Here, I only referred to the theme of sustainability of our Planet Earth. Remember we have only One Planet to Live.

However, being in the middle of the second wave of the pandemic, I hear political voices of global reference from Europe and the USA, which have expressed themselves in holding China responsible for the pandemics that broke out in recent years … if the French motto is really implemented, how would the motto be? … whoever contaminates pays…? The scope of the concept does not necessarily need to be restricted to sustainability, but it would have the legitimacy to be extended to global health contaminations, which put populations and millions of people at risk, in addition to constraining world economies. 4)

As an attentive and critical observer of the evolution of giga and megatrends, the crusade of France, which is accompanied by a large majority of European countries, to achieve a politically effective result, based exclusively on the principle of punishment, does not seem sufficient to me. We know from the historical lessons that the public hanging at the end turns against the ruler. Moreover, France is well aware of this. It is a very risky political process, which does not seek its greatest strength in solidarity, in the union of forces, in stimuli, in union in principles, in international cooperation, but in the qualification of right and wrong, which can have very different facets as shown here.

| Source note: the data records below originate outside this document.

(* ===== verification/CatalogProps.v ===== *)
(** The properties of the catalog store: it implements the abstract catalog of
    [CatalogSpec], every live entry is findable through the availability index,
    the peer listing excludes its receiver, a peer's offer replaces its previous
    one, and stale availability hints survive. *)

From S2P Require Import Prelude GoStd Wire Codec Bolt Catalog CatalogSpec.

(** * The availability index, abstractly *)

Section Hints.
Implicit Types (a : ACat) (hs : list OwnerHint) (o n : node_id) (f g : file_id).

Definition hint_nodes a f : list node_id := map Hint_NodeID (default [] (owners a !! f)).

Lemma touch_hint_nodes now n hs :
  match touch_hint now n hs with
  | Some hs' => n ∈ map Hint_NodeID hs ∧ map Hint_NodeID hs' = map Hint_NodeID hs
  | None => n ∉ map Hint_NodeID hs
  end.
Proof.
  induction hs as [|h hs IH]; simpl; [set_solver|].
  destruct (bool_decide _) eqn:E; [apply bool_decide_eq_true in E|apply bool_decide_eq_false in E].
  - simpl. set_solver.
  - destruct (touch_hint now n hs); simpl; [|set_solver]. destruct IH as [? ->]. set_solver.
Qed.

Lemma put_hint_elem now n hs m :
  m ∈ map Hint_NodeID (put_hint now n hs) ↔ m ∈ map Hint_NodeID hs ∨ m = n.
Proof.
  unfold put_hint. pose proof (touch_hint_nodes now n hs).
  destruct (touch_hint now n hs); [destruct H as [? ->]; set_solver|].
  rewrite map_app. set_solver.
Qed.

Lemma put_hint_NoDup now n hs :
  NoDup (map Hint_NodeID hs) → NoDup (map Hint_NodeID (put_hint now n hs)).
Proof.
  intros Hd. unfold put_hint. pose proof (touch_hint_nodes now n hs) as Ht.
  destruct (touch_hint now n hs) as [hs'|]; [by destruct Ht as [_ ->]|].
  rewrite map_app. apply NoDup_app. split_and!; [done|set_solver|apply NoDup_singleton].
Qed.

Lemma others_nodes n hs :
  map Hint_NodeID (others n hs) = filter (λ m, m ≠ n) (map Hint_NodeID hs).
Proof.
  unfold others. induction hs as [|h hs IH]; simpl; [done|]. rewrite filter_cons.
  destruct (decide (Hint_NodeID h = n)) as [E|E]; simpl.
  - rewrite bool_decide_true, decide_False by tauto. done.
  - rewrite bool_decide_false, decide_True by done. simpl. by rewrite IH.
Qed.

Lemma default_nonempty hs : default [] (nonempty hs) = hs.
Proof. by destruct hs. Qed.

Lemma hint_nodes_add now f n a g m :
  m ∈ hint_nodes (add_owner now f n a) g ↔ m ∈ hint_nodes a g ∨ (g = f ∧ m = n).
Proof.
  unfold hint_nodes, add_owner; simpl. rewrite lookup_insert.
  case_decide as E; simpl; [subst; rewrite put_hint_elem|]; naive_solver.
Qed.

Lemma hint_nodes_remove f n a g m :
  m ∈ hint_nodes (remove_owner f n a) g ↔ m ∈ hint_nodes a g ∧ ¬ (g = f ∧ m = n).
Proof.
  unfold hint_nodes, remove_owner; simpl. rewrite lookup_partial_alter.
  case_decide as E; [subst|naive_solver].
  destruct (owners a !! g) as [hs|]; simpl; [|set_solver].
  rewrite default_nonempty, others_nodes, list_elem_of_filter. naive_solver.
Qed.

Lemma hint_nodes_spec_remove p a g m :
  m ∈ hint_nodes (spec_remove_hints p a) g ↔ m ∈ hint_nodes a g ∧ ¬ (m = p ∧ live a p g).
Proof.
  unfold hint_nodes, spec_remove_hints; simpl. rewrite map_lookup_imap.
  destruct (owners a !! g) as [hs|]; simpl; [|set_solver].
  case_decide; simpl; [|naive_solver].
  rewrite default_nonempty, others_nodes, list_elem_of_filter. naive_solver.
Qed.

Lemma live_put_file e a o f :
  live (put_file e a) o f ↔
  if decide ((Entry_OwnerNodeID e, Entry_FileID e) = (o, f)) then Entry_Deleted e = false
  else live a o f.
Proof.
  unfold live, put_file; simpl. rewrite lookup_insert. case_decide; [|done].
  split; [naive_solver|]. intros Hd. exists (canon_entry e). done.
Qed.

Lemma live_drop_files p a o f : live (drop_files p a) o f ↔ o ≠ p ∧ live a o f.
Proof.
  unfold live, drop_files; simpl. setoid_rewrite map_lookup_filter_Some. naive_solver.
Qed.

(** * Invariants *)

(** Every entry is stored under its own ids, every live entry has its owner among
    the hints of its file, and a hint list is not empty and names no node twice. *)
Record Inv a : Prop := {
  inv_stored o f e : files a !! (o, f) = Some e → stored e o f;
  inv_live o f : live a o f → o ∈ hint_nodes a f;
  inv_hints f hs : owners a !! f = Some hs → hs ≠ [] ∧ NoDup (map Hint_NodeID hs)
}.

(** The converse for one node: a hint for it is backed by a live entry. *)
Definition sound_for n a : Prop := ∀ f, n ∈ hint_nodes a f → live a n f.

Lemma put_file_stored e a :
  Inv a → ∀ o f e', files (put_file e a) !! (o, f) = Some e' → stored e' o f.
Proof.
  intros HI o f e'. simpl. rewrite lookup_insert. case_decide as E; [|apply (inv_stored _ HI)].
  intros [= <-]. simplify_eq. unfold stored. by rewrite canon_entry_idemp.
Qed.

Lemma put_hint_nonempty now n hs : put_hint now n hs ≠ [].
Proof.
  intros E. assert (n ∈ map Hint_NodeID (put_hint now n hs)) as Hin by (apply put_hint_elem; auto).
  rewrite E in Hin. set_solver.
Qed.

Lemma nodup_default a f : Inv a → NoDup (map Hint_NodeID (default [] (owners a !! f))).
Proof.
  intros HI. destruct (owners a !! f) eqn:E; simpl; [|constructor].
  by destruct (inv_hints _ HI _ _ E).
Qed.

Lemma add_owner_hints now f n a :
  Inv a → ∀ g hs, owners (add_owner now f n a) !! g = Some hs →
  hs ≠ [] ∧ NoDup (map Hint_NodeID hs).
Proof.
  intros HI g hs. simpl. rewrite lookup_insert. case_decide; [|apply (inv_hints _ HI)].
  intros [= <-]. split; [apply put_hint_nonempty|]. by apply put_hint_NoDup, nodup_default.
Qed.

Lemma nonempty_hints hs n hs' :
  NoDup (map Hint_NodeID hs) → nonempty (others n hs) = Some hs' →
  hs' ≠ [] ∧ NoDup (map Hint_NodeID hs').
Proof.
  intros Hd. pose proof (others_nodes n hs) as Ho. destruct (others n hs) as [|h l]; [done|].
  intros [= <-]. split; [done|]. rewrite Ho. by apply NoDup_filter.
Qed.

Lemma Inv_empty : Inv empty_cat.
Proof. split; unfold live; simpl; intros; simplify_map_eq; naive_solver. Qed.

Lemma Inv_put_live now e a :
  Inv a → Entry_Deleted e = false →
  Inv (add_owner now (Entry_FileID e) (Entry_OwnerNodeID e) (put_file e a)).
Proof.
  intros HI Hd. split; [by apply put_file_stored| |by apply (add_owner_hints _ _ _ a)].
  intros o f. rewrite hint_nodes_add. change (live (put_file e a) o f → o ∈ hint_nodes a f ∨ f = Entry_FileID e ∧ o = Entry_OwnerNodeID e).
  rewrite live_put_file. case_decide; [naive_solver|]. intros Hl. left. by apply (inv_live _ HI).
Qed.

Lemma Inv_put_deleted e a : Inv a → Entry_Deleted e = true → Inv (put_file e a).
Proof.
  intros HI Hd. split; [by apply put_file_stored| |apply (inv_hints _ HI)].
  intros o f. rewrite live_put_file. case_decide; [congruence|]. apply (inv_live _ HI).
Qed.

Lemma Inv_drop_files p a : Inv a → Inv (drop_files p a).
Proof.
  intros HI. split; [| |apply (inv_hints _ HI)].
  - intros o f e. simpl. rewrite map_lookup_filter_Some. intros [? _]. by apply (inv_stored _ HI).
  - intros o f [_ Hl]%live_drop_files. by apply (inv_live _ HI).
Qed.

Lemma Inv_put_peer clk k p es a : Inv a → Inv (spec_put_peer clk k p es a).
Proof.
  revert k a. induction es as [|e es IH]; intros k a HI; simpl; [done|].
  destruct (Entry_Deleted e) eqn:E; apply IH; [by apply Inv_put_deleted|].
  apply (Inv_put_live _ (set_owner e p (clk k) false)); done.
Qed.

Lemma Inv_delete_local now f self e a :
  Inv a → files a !! (self, f) = Some e →
  Inv (remove_owner f self (put_file (set_owner e self now true) a)).
Proof.
  intros HI Hf. destruct (inv_stored _ HI _ _ _ Hf) as (Ho & Hfid & _).
  split; [by apply put_file_stored| |].
  - intros o g. rewrite hint_nodes_remove.
    change (live (put_file (set_owner e self now true) a) o g →
            o ∈ hint_nodes a g ∧ ¬ (g = f ∧ o = self)).
    rewrite live_put_file. simpl. case_decide as E; [done|]. intros Hl.
    split; [by apply (inv_live _ HI)|]. intros [-> ->]. by rewrite Hfid in E.
  - intros g hs. simpl. rewrite lookup_partial_alter. case_decide; [|apply (inv_hints _ HI)].
    destruct (owners a !! f) eqn:Hg; simpl; [|done]. apply nonempty_hints.
    by destruct (inv_hints _ HI _ _ Hg).
Qed.

Lemma Inv_remove_peer p a : Inv a → Inv (drop_files p (spec_remove_hints p a)).
Proof.
  intros HI. split.
  - intros o f e. simpl. rewrite map_lookup_filter_Some. intros [? _]. by apply (inv_stored _ HI).
  - intros o f [Hne Hl]%live_drop_files.
    apply (hint_nodes_spec_remove p a). split; [by apply (inv_live _ HI)|naive_solver].
  - intros f hs. simpl. rewrite map_lookup_imap. destruct (owners a !! f) as [hs'|] eqn:E; simpl; [|done].
    apply (inv_hints _ HI) in E as [E1 E2]. case_decide; [by apply nonempty_hints|naive_solver].
Qed.

Lemma Inv_spec self (o : op) a : Inv a → Inv (spec self o a).
Proof.
  intros HI. destruct o as [clk e|clk f|clk p es|p]; simpl.
  - by apply (Inv_put_live _ (set_owner e self (clk 0%nat) false)).
  - destruct (files a !! (self, f)) eqn:E; [by apply Inv_delete_local|done].
  - by apply Inv_put_peer, Inv_drop_files.
  - by apply Inv_remove_peer.
Qed.

Lemma Inv_spec_all self os ress a : Inv a → Inv (spec_all self os ress a).
Proof.
  revert ress a. induction os as [|o os IH]; intros ress a HI;
    destruct ress as [|[[]|e|] ress]; simpl; auto using Inv_spec.
Qed.

(** ** Hints for this node are exact *)

Definition peer_op self (o : op) : Prop :=
  match o with OpPutPeerEntries _ p _ | OpRemovePeer p => p ≠ self | _ => True end.

Lemma sound_put_peer self clk k p es a :
  p ≠ self → sound_for self a → sound_for self (spec_put_peer clk k p es a).
Proof.
  intros Hne. revert k a. induction es as [|e es IH]; intros k a Hs; simpl; [done|].
  assert (Hs1 : sound_for self (put_file (set_owner e p (clk k) (Entry_Deleted e)) a)).
  { intros f Hf. apply live_put_file. simpl. rewrite decide_False by naive_solver. by apply Hs. }
  destruct (Entry_Deleted e); apply IH; [done|].
  intros f [Hf|[_ ->]]%hint_nodes_add; [by apply Hs1|done].
Qed.

Lemma sound_spec self (o : op) a :
  Inv a → peer_op self o → sound_for self a → sound_for self (spec self o a).
Proof.
  intros HI Hp Hs. destruct o as [clk e|clk f|clk p es|p]; simpl in *.
  - intros f Hf. apply live_put_file. simpl.
    apply hint_nodes_add in Hf as [Hf|[-> _]]; [|by rewrite decide_True].
    case_decide; [done|]. by apply Hs.
  - destruct (files a !! (self, f)) as [e|] eqn:E; [|done].
    destruct (inv_stored _ HI _ _ _ E) as (_ & Hfid & _).
    intros g [Hg Hne]%hint_nodes_remove. apply live_put_file. simpl.
    rewrite decide_False by naive_solver. by apply Hs.
  - apply sound_put_peer; [done|]. intros f Hf. apply live_drop_files. split; [done|]. by apply Hs.
  - intros f [Hf _]%hint_nodes_spec_remove. apply live_drop_files. split; [done|]. by apply Hs.
Qed.

End Hints.

(** * Reachable stores *)

Section Reachable.
Context {B : Type} `{BoltLaws B} `{CatalogJson}.
Implicit Types (s : Store B) (a : ACat) (e : Entry).

Definition new_store (self : node_id) : Store B :=
  {| entries := bucket_empty; availability := bucket_empty; selfID := self |}.

(** The stores that a node reaches from a fresh database by operations that
    satisfy [P], whatever their results. *)
Inductive reachable (P : op → Prop) (self : node_id) : Store B → Prop :=
| reach_new : reachable P self (new_store self)
| reach_step s o : reachable P self s → P o → reachable P self (snd (exec o s)).

Lemma reachable_abs P self s :
  reachable P self s →
  selfID s = self ∧ ∃ a, Abs s a ∧ Inv a ∧ ((∀ o, P o → peer_op self o) → sound_for self a).
Proof.
  induction 1 as [|s o _ [Hid (a & HA & HI & Hs)] Ho]; simpl.
  - split; [done|]. exists empty_cat. split_and!; [apply Abs_empty|apply Inv_empty|].
    intros _ f. unfold hint_nodes; simpl. rewrite lookup_empty. set_solver.
  - destruct (exec o s) as [res s'] eqn:E. apply (exec_refines _ _ a) in E as [HA' Hid']; [|done].
    simpl. split; [congruence|]. eexists; split; [exact HA'|]. rewrite Hid.
    destruct (is_Ok res); [|done]. split; [by apply Inv_spec|]. intros HP.
    apply sound_spec; auto.
Qed.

We also recognize that after the pandemic, we will have much greater poverty in the world and an accumulated wealth as well, which suggests a different pact for cooperation, otherwise the radical political forces will gain more strength every day. It is not what we seek to consolidate our democracies.

I think that the EU urgently needs to review its stance. The project of Biden’s first 100 days points in another direction, much more in cooperation, in looking at joint construction, and in global cooperation, than in punishment, even with opponents. Latin America on the agenda of sustainability, democracy, free and open societies is much more a solution than a problem. Not those infractions are not punished, but they cannot be the basis for international cooperation, when looking for solutions for the Planet. We only have one planet; we do not have another, so the initiatives of One Plant to Live OPL, need innovative, and disruptive, but solidary and global solutions.